━━━━━ Source information

(** X11: the component as first written offers no way out of a finished
    take.  From a store with [status = stopped] and no access request
    pending, whatever the user clicks among what is on screen and whatever
    the host delivers, [status] stays [stopped]: the only buttons are the
    two playback ones, and [reset] is wired to nothing. *)
Theorem finished_take_is_final (k k' : Component) (tr : list UiEvent) :
  status (hook k) = stopped ->
  pendingGetUserMedia (hook k) = [] ->
  ui_run render k tr = Some k' ->
  status (hook k') = stopped /\ pendingGetUserMedia (hook k') = [].
Proof.
  revert k. induction tr as [|e tr IH]; intros k Hst Hp; cbn [ui_run].
  - by intros [= <-].
  - destruct (ui_step render k e) as [k1|] eqn:Hstep; [|discriminate].
    apply IH.
    + destruct e as [el | e]; cbn [ui_step] in Hstep.
      * unfold render, buttonGroup in Hstep. rewrite Hst in Hstep.
        destruct el as [ | c | msg | | src]; cbn in Hstep;
          try (destruct (existsb _ _); discriminate Hstep).
        -- destruct c, (isPlayingFinishedAudio k), (mediaBlobUrl (hook k));
             cbn in Hstep; try discriminate Hstep;
             by injection Hstep as <-.
        -- destruct (isPlayingFinishedAudio k), (mediaBlobUrl (hook k));
             cbn in Hstep; discriminate Hstep.
      * destruct (is_host_event e) eqn:He; [|discriminate].
        destruct (step component_props (hook k) e) as [s1|] eqn:Hs; [|discriminate].
        injection Hstep as <-. cbn.
        apply (host_event_keeps_stopped component_props (hook k) s1 e He Hst Hp Hs).
    + destruct e as [el | e]; cbn [ui_step] in Hstep.
      * unfold render, buttonGroup in Hstep. rewrite Hst in Hstep.
        destruct el as [ | c | msg | | src]; cbn in Hstep;
          try (destruct (existsb _ _); discriminate Hstep).
        -- destruct c, (isPlayingFinishedAudio k), (mediaBlobUrl (hook k));
             cbn in Hstep; try discriminate Hstep;
             by injection Hstep as <-.
        -- destruct (isPlayingFinishedAudio k), (mediaBlobUrl (hook k));
             cbn in Hstep; discriminate Hstep.
      * destruct (is_host_event e) eqn:He; [|discriminate].
        destruct (step component_props (hook k) e) as [s1|] eqn:Hs; [|discriminate].
        injection Hstep as <-. cbn.
        apply (host_event_keeps_stopped component_props (hook k) s1 e He Hst Hp Hs).
Qed.

Lemma finished_take_is_final_witness :
  status (hook (onClick PlayRecording finished_component)) = stopped /\
  pendingGetUserMedia (hook (onClick PlayRecording finished_component)) = [].
Proof.
  apply (finished_take_is_final finished_component _
           [ui_click (Button PlayRecording)]).
  - vm_compute. reflexivity.
  - vm_compute. reflexivity.
  - vm_compute. reflexivity.
Defined.

(** X12: the later revision adds the way out.  Its record-again link is on
    screen exactly when [status = stopped] (the first revision never shows
    it), and it calls [reset].  From any finished take, clicking it, then
    Start, then the grant arriving, is an executable sequence that ends in
    [recording] with the previous artifact reference cleared and an empty
    fragment buffer. *)
Theorem record_again_allows_retake (k : Component) (mimeType : string) :
  (In RecordAgain (render_again k) <-> status (hook k) = stopped) /\
  ~ In RecordAgain (render k) /\
  (status (hook k) = stopped ->
   exists k',
     ui_run render_again k
       [ui_click RecordAgain; ui_click (Button StartRecording);
        ui_host (settle (succeeds mimeType))] = Some k' /\
     status (hook k') = recording /\
     mediaBlobUrl (hook k') = None /\
     audioChunksRef (hook k') = [] /\
     render_again k' =
       [Button PauseRecording; Button StopRecording; StatusText "Recording..."]).
Proof.
  split; [|split].
  - unfold render_again, buttonGroup, statusText, audioElement.
    destruct (status (hook k)), (isPlayingFinishedAudio k), (mediaBlobUrl (hook k));
      cbn; split; intros H; try discriminate H; try reflexivity;
      repeat (destruct H as [H|H]; try discriminate H); try contradiction; auto 10.
  - unfold render, buttonGroup, audioElement.
    destruct (status (hook k)), (isPlayingFinishedAudio k), (mediaBlobUrl (hook k));
      cbn; intros H;
      repeat (destruct H as [H|H]; try discriminate H); contradiction.
  - intros Hst. cbn [ui_run ui_step].
    assert (existsb (Element_eqb RecordAgain) (render_again k) = true) as ->.
    { unfold render_again, buttonGroup, statusText, audioElement. rewrite Hst.
      by destruct (isPlayingFinishedAudio k), (mediaBlobUrl (hook k)). }
    assert (existsb (Element_eqb (Button StartRecording))
              (render_again (with_hook (final (reset (hook k))) k)) = true) as ->.
    { unfold render_again, buttonGroup, statusText, audioElement. cbn.
      by destruct (isPlayingFinishedAudio k). }
    cbn [is_host_event onClick]. unfold step. cbn [enabled hook with_hook].
    assert (pendingGetUserMedia
              (final (startRecording_call component_props (final (reset (hook k))))) =
            pendingGetUserMedia (hook k) ++ [true]) as Hp by reflexivity.
    rewrite Hp. destruct (pendingGetUserMedia (hook k) ++ [true]) eqn:Hnil.
    { apply app_eq_nil in Hnil as [_ Hn]. discriminate Hn. }
    cbn [handle]. unfold bind at 1. unfold modify at 1.
    rewrite startRecording_resume_succeeds. cbn [final].
    eexists. split; [reflexivity|]. cbn.
    by repeat split.
Qed.

Lemma record_again_allows_retake_witness :
  exists k',
    ui_run render_again finished_component
      [ui_click RecordAgain; ui_click (Button StartRecording);
       ui_host (settle (succeeds webm))] = Some k' /\
    status (hook k') = recording /\
    mediaBlobUrl (hook k') = None /\
    audioChunksRef (hook k') = [] /\
    render_again k' =
      [Button PauseRecording; Button StopRecording; StatusText "Recording..."].
Proof.
  apply (proj2 (proj2 (record_again_allows_retake finished_component webm))).
  vm_compute. reflexivity.
Defined.

(** * The earlier component against the hook *)

Lemma startRecording_inline_resume_succeeds (mimeType : string) (s : St) :
  startRecording_inline_resume (succeeds mimeType) s = Ret tt (started mimeType s).
Proof.
  unfold startRecording_inline_resume, try_catch, bind, modify, deref,
    update_recorder, mr_start, the_recorder, setStatus, modify, bind. cbn.
  rewrite !alter_snoc. cbn. rewrite lookup_snoc. cbn.
  rewrite alter_snoc. reflexivity.
Qed.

━━━━━━━━━━

Repeat all of the listing above exactly, leaving nothing out.

(** X11: the component as first written offers no way out of a finished
    take.  From a store with [status = stopped] and no access request
    pending, whatever the user clicks among what is on screen and whatever
    the host delivers, [status] stays [stopped]: the only buttons are the
    two playback ones, and [reset] is wired to nothing. *)
Theorem finished_take_is_final (k k' : Component) (tr : list UiEvent) :
  status (hook k) = stopped ->
  pendingGetUserMedia (hook k) = [] ->
  ui_run render k tr = Some k' ->
  status (hook k') = stopped /\ pendingGetUserMedia (hook k') = [].
Proof.
  revert k. induction tr as [|e tr IH]; intros k Hst Hp; cbn [ui_run].
  - by intros [= <-].
  - destruct (ui_step render k e) as [k1|] eqn:Hstep; [|discriminate].
    apply IH.
    + destruct e as [el | e]; cbn [ui_step] in Hstep.
      * unfold render, buttonGroup in Hstep. rewrite Hst in Hstep.
        destruct el as [ | c | msg | | src]; cbn in Hstep;
          try (destruct (existsb _ _); discriminate Hstep).
        -- destruct c, (isPlayingFinishedAudio k), (mediaBlobUrl (hook k));
             cbn in Hstep; try discriminate Hstep;
             by injection Hstep as <-.
        -- destruct (isPlayingFinishedAudio k), (mediaBlobUrl (hook k));
             cbn in Hstep; discriminate Hstep.
      * destruct (is_host_event e) eqn:He; [|discriminate].
        destruct (step component_props (hook k) e) as [s1|] eqn:Hs; [|discriminate].
        injection Hstep as <-. cbn.
        apply (host_event_keeps_stopped component_props (hook k) s1 e He Hst Hp Hs).
    + destruct e as [el | e]; cbn [ui_step] in Hstep.
      * unfold render, buttonGroup in Hstep. rewrite Hst in Hstep.
        destruct el as [ | c | msg | | src]; cbn in Hstep;
          try (destruct (existsb _ _); discriminate Hstep).
        -- destruct c, (isPlayingFinishedAudio k), (mediaBlobUrl (hook k));
             cbn in Hstep; try discriminate Hstep;
             by injection Hstep as <-.
        -- destruct (isPlayingFinishedAudio k), (mediaBlobUrl (hook k));
             cbn in Hstep; discriminate Hstep.
      * destruct (is_host_event e) eqn:He; [|discriminate].
        destruct (step component_props (hook k) e) as [s1|] eqn:Hs; [|discriminate].
        injection Hstep as <-. cbn.
        apply (host_event_keeps_stopped component_props (hook k) s1 e He Hst Hp Hs).
Qed.

Lemma finished_take_is_final_witness :
  status (hook (onClick PlayRecording finished_component)) = stopped /\
  pendingGetUserMedia (hook (onClick PlayRecording finished_component)) = [].
Proof.
  apply (finished_take_is_final finished_component _
           [ui_click (Button PlayRecording)]).
  - vm_compute. reflexivity.
  - vm_compute. reflexivity.
  - vm_compute. reflexivity.
Defined.

(** X12: the later revision adds the way out.  Its record-again link is on
    screen exactly when [status = stopped] (the first revision never shows
    it), and it calls [reset].  From any finished take, clicking it, then
    Start, then the grant arriving, is an executable sequence that ends in
    [recording] with the previous artifact reference cleared and an empty
    fragment buffer. *)
Theorem record_again_allows_retake (k : Component) (mimeType : string) :
  (In RecordAgain (render_again k) <-> status (hook k) = stopped) /\
  ~ In RecordAgain (render k) /\
  (status (hook k) = stopped ->
   exists k',
     ui_run render_again k
       [ui_click RecordAgain; ui_click (Button StartRecording);
        ui_host (settle (succeeds mimeType))] = Some k' /\
     status (hook k') = recording /\
     mediaBlobUrl (hook k') = None /\
     audioChunksRef (hook k') = [] /\
     render_again k' =
       [Button PauseRecording; Button StopRecording; StatusText "Recording..."]).
Proof.
  split; [|split].
  - unfold render_again, buttonGroup, statusText, audioElement.
    destruct (status (hook k)), (isPlayingFinishedAudio k), (mediaBlobUrl (hook k));
      cbn; split; intros H; try discriminate H; try reflexivity;
      repeat (destruct H as [H|H]; try discriminate H); try contradiction; auto 10.
  - unfold render, buttonGroup, audioElement.
    destruct (status (hook k)), (isPlayingFinishedAudio k), (mediaBlobUrl (hook k));
      cbn; intros H;
      repeat (destruct H as [H|H]; try discriminate H); contradiction.
  - intros Hst. cbn [ui_run ui_step].
    assert (existsb (Element_eqb RecordAgain) (render_again k) = true) as ->.
    { unfold render_again, buttonGroup, statusText, audioElement. rewrite Hst.
      by destruct (isPlayingFinishedAudio k), (mediaBlobUrl (hook k)). }
    assert (existsb (Element_eqb (Button StartRecording))
              (render_again (with_hook (final (reset (hook k))) k)) = true) as ->.
    { unfold render_again, buttonGroup, statusText, audioElement. cbn.
      by destruct (isPlayingFinishedAudio k). }
    cbn [is_host_event onClick]. unfold step. cbn [enabled hook with_hook].
    assert (pendingGetUserMedia
              (final (startRecording_call component_props (final (reset (hook k))))) =
            pendingGetUserMedia (hook k) ++ [true]) as Hp by reflexivity.
    rewrite Hp. destruct (pendingGetUserMedia (hook k) ++ [true]) eqn:Hnil.
    { apply app_eq_nil in Hnil as [_ Hn]. discriminate Hn. }
    cbn [handle]. unfold bind at 1. unfold modify at 1.
    rewrite startRecording_resume_succeeds. cbn [final].
    eexists. split; [reflexivity|]. cbn.
    by repeat split.
Qed.

Lemma record_again_allows_retake_witness :
  exists k',
    ui_run render_again finished_component
      [ui_click RecordAgain; ui_click (Button StartRecording);
       ui_host (settle (succeeds webm))] = Some k' /\
    status (hook k') = recording /\
    mediaBlobUrl (hook k') = None /\
    audioChunksRef (hook k') = [] /\
    render_again k' =
      [Button PauseRecording; Button StopRecording; StatusText "Recording..."].
Proof.
  apply (proj2 (proj2 (record_again_allows_retake finished_component webm))).
  vm_compute. reflexivity.
Defined.

(** * The earlier component against the hook *)

Lemma startRecording_inline_resume_succeeds (mimeType : string) (s : St) :
  startRecording_inline_resume (succeeds mimeType) s = Ret tt (started mimeType s).
Proof.
  unfold startRecording_inline_resume, try_catch, bind, modify, deref,
    update_recorder, mr_start, the_recorder, setStatus, modify, bind. cbn.
  rewrite !alter_snoc. cbn. rewrite lookup_snoc. cbn.
  rewrite alter_snoc. reflexivity.
Qed.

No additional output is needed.